Saved entries
<<<<
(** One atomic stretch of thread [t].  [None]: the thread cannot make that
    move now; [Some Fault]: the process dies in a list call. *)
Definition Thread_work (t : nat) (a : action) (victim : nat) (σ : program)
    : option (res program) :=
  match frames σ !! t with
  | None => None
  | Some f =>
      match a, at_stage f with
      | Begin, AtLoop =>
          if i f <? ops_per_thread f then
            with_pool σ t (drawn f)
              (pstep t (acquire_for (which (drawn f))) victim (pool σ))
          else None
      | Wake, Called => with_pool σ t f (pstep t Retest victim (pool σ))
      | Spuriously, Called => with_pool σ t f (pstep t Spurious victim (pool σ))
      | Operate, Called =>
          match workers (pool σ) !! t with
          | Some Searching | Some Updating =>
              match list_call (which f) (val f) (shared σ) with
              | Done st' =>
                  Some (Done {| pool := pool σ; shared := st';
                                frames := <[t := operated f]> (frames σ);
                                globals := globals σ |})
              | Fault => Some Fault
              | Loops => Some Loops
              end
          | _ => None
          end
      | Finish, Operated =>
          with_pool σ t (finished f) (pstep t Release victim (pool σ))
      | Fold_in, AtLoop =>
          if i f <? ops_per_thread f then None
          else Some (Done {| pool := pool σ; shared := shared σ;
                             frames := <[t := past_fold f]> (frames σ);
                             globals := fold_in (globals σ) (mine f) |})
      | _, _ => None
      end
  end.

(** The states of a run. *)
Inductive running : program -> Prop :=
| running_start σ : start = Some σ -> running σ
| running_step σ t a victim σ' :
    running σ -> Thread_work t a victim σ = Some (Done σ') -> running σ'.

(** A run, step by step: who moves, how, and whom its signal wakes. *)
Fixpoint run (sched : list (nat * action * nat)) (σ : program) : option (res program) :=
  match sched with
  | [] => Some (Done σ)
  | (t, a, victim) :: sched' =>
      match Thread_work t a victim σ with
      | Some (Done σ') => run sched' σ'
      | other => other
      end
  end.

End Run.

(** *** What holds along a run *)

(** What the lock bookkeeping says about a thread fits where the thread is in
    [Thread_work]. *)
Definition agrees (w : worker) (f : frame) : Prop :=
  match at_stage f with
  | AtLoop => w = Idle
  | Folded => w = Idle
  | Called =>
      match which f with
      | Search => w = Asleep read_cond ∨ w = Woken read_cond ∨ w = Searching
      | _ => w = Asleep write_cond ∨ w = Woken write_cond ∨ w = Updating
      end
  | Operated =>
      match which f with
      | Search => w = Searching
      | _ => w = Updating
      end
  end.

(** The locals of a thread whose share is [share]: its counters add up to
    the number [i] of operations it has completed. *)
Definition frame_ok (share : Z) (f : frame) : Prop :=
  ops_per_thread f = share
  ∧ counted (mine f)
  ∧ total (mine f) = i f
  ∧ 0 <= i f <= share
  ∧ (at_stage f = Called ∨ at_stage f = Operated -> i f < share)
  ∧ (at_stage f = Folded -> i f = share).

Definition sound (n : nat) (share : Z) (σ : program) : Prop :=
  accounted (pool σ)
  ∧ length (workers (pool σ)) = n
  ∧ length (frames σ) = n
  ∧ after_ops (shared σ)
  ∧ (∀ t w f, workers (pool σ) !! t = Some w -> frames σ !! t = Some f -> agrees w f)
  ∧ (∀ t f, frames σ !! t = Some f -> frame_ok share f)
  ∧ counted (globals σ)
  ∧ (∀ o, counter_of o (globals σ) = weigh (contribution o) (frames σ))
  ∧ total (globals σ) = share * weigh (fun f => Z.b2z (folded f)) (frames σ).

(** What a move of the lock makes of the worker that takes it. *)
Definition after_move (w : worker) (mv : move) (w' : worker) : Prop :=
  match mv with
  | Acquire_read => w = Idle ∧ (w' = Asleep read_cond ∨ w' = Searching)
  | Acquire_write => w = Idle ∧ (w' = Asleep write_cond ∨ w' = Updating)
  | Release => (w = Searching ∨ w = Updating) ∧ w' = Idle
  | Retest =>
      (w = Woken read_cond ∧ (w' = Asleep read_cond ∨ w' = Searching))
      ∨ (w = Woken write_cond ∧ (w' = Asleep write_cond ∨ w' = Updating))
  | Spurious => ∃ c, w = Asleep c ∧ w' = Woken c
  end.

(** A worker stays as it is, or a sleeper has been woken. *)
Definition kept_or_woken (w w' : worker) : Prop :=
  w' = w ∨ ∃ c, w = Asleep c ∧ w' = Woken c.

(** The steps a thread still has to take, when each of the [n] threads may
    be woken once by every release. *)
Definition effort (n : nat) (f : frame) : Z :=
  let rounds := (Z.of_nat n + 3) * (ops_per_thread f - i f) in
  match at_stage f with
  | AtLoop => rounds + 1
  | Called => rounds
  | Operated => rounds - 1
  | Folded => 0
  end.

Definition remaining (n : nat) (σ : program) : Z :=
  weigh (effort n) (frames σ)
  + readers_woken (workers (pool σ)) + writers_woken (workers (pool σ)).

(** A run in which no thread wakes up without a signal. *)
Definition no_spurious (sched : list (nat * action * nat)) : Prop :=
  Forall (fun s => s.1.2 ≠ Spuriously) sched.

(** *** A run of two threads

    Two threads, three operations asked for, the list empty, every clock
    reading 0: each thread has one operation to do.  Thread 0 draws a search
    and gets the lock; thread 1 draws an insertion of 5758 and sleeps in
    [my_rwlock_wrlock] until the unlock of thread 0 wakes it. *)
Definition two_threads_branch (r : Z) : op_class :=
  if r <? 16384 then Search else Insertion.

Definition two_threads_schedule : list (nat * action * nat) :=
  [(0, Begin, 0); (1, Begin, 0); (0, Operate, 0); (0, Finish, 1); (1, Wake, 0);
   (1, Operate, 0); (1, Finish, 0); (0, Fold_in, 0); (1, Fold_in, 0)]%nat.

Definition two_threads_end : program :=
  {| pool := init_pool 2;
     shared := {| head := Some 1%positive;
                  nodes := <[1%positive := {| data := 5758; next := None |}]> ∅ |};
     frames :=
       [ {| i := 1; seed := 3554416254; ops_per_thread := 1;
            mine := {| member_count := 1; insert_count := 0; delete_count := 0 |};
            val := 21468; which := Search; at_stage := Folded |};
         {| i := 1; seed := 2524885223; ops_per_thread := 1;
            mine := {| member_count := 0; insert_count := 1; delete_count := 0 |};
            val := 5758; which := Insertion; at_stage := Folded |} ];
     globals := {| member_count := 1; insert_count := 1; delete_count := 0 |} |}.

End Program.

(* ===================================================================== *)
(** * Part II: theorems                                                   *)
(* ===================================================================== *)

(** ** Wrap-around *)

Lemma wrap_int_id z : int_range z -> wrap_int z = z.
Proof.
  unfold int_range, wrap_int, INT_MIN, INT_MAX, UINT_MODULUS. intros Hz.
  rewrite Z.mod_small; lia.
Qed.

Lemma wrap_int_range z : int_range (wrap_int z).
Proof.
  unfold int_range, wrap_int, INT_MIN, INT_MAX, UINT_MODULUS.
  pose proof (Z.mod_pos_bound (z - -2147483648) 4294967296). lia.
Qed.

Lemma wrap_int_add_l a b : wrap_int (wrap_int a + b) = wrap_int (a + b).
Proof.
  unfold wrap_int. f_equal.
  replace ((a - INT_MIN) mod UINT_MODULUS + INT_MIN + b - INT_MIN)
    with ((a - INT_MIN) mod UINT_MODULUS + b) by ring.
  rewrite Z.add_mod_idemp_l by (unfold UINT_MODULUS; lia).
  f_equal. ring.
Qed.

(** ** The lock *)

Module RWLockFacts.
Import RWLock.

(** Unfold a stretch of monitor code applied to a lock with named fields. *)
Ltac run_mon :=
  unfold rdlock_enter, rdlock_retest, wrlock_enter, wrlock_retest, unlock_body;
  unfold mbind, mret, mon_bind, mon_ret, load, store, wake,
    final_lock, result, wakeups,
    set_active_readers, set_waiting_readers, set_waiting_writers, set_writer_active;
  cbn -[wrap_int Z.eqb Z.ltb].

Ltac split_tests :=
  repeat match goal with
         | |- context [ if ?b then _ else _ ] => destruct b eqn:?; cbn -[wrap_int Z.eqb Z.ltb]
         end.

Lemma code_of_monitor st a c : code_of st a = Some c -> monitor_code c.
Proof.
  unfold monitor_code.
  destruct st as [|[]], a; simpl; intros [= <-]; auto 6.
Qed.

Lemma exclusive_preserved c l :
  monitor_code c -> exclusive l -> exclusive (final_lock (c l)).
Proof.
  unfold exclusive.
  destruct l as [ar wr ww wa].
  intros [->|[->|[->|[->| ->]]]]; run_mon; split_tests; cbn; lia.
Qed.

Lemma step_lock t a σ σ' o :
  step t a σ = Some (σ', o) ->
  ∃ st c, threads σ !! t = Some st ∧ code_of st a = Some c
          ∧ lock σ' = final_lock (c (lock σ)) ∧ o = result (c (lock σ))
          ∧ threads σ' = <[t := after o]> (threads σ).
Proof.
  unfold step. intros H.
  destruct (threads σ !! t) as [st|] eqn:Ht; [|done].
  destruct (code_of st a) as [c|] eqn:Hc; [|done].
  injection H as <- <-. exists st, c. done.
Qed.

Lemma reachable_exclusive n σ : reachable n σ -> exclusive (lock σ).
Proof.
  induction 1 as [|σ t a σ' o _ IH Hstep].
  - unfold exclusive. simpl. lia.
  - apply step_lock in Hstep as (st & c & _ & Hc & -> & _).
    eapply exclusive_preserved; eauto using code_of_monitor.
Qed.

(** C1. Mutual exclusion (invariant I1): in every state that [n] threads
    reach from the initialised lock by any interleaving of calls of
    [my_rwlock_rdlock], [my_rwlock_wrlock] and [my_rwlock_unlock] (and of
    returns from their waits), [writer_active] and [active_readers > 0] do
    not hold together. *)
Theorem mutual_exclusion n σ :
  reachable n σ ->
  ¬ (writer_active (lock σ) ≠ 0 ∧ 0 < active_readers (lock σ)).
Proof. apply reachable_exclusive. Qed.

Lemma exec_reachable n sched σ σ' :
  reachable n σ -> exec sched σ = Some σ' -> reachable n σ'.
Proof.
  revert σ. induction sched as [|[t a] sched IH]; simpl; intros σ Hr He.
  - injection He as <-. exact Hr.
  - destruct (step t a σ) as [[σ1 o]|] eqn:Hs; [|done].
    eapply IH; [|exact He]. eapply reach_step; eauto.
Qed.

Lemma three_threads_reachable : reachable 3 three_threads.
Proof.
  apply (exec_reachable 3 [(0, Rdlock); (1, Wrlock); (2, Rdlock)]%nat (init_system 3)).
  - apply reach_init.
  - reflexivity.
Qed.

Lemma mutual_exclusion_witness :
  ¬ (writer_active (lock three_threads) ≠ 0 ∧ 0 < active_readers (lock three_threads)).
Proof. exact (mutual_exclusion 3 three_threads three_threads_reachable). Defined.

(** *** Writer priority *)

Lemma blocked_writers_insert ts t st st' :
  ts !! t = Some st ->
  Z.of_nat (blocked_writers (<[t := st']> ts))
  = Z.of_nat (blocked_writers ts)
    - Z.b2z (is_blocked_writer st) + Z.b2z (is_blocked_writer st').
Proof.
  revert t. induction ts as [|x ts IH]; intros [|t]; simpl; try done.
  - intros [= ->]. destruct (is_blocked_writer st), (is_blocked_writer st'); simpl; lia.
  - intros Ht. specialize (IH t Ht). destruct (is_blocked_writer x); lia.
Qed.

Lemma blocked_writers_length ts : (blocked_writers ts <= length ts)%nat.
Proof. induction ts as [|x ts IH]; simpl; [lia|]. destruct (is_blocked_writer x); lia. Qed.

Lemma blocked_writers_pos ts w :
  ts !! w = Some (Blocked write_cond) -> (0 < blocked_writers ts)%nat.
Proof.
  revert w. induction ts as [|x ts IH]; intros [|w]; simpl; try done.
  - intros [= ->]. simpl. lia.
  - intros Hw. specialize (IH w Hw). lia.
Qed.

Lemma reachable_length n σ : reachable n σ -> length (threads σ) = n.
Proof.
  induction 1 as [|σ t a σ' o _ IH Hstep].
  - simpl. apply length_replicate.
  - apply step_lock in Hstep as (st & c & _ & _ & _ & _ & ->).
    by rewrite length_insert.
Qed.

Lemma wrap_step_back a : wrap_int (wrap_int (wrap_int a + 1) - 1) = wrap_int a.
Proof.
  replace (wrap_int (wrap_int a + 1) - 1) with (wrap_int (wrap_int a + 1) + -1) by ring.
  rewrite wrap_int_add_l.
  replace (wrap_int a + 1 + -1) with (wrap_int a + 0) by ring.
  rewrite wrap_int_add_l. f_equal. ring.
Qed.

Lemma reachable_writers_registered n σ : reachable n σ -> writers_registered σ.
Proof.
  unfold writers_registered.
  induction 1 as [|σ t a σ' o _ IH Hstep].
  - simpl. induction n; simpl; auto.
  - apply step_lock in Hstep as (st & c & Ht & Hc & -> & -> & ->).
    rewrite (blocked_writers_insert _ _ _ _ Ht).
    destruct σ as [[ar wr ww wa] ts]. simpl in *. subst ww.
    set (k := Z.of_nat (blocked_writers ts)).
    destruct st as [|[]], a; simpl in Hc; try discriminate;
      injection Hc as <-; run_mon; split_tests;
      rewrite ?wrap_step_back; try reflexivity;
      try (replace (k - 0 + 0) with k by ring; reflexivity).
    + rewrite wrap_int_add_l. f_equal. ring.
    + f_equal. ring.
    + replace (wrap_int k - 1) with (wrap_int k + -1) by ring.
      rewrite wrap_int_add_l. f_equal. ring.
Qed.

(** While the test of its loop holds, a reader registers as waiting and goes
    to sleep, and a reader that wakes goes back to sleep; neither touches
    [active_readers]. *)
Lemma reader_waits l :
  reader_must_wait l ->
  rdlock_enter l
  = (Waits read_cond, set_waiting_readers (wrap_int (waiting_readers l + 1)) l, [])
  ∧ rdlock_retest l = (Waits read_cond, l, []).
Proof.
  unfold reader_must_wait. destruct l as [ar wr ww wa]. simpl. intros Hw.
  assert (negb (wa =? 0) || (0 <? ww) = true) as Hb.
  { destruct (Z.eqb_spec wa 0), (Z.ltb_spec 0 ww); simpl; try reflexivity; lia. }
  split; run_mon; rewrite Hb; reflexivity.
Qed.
>>>>
### About this exercise
What are the lines, exactly as written above, from the line with "nodes := <[1%positive" to the line with "End Program.", both included? Output only those.

### Answer
                  nodes := <[1%positive := {| data := 5758; next := None |}]> ∅ |};
     frames :=
       [ {| i := 1; seed := 3554416254; ops_per_thread := 1;
            mine := {| member_count := 1; insert_count := 0; delete_count := 0 |};
            val := 21468; which := Search; at_stage := Folded |};
         {| i := 1; seed := 2524885223; ops_per_thread := 1;
            mine := {| member_count := 0; insert_count := 1; delete_count := 0 |};
            val := 5758; which := Insertion; at_stage := Folded |} ];
     globals := {| member_count := 1; insert_count := 1; delete_count := 0 |} |}.

End Program.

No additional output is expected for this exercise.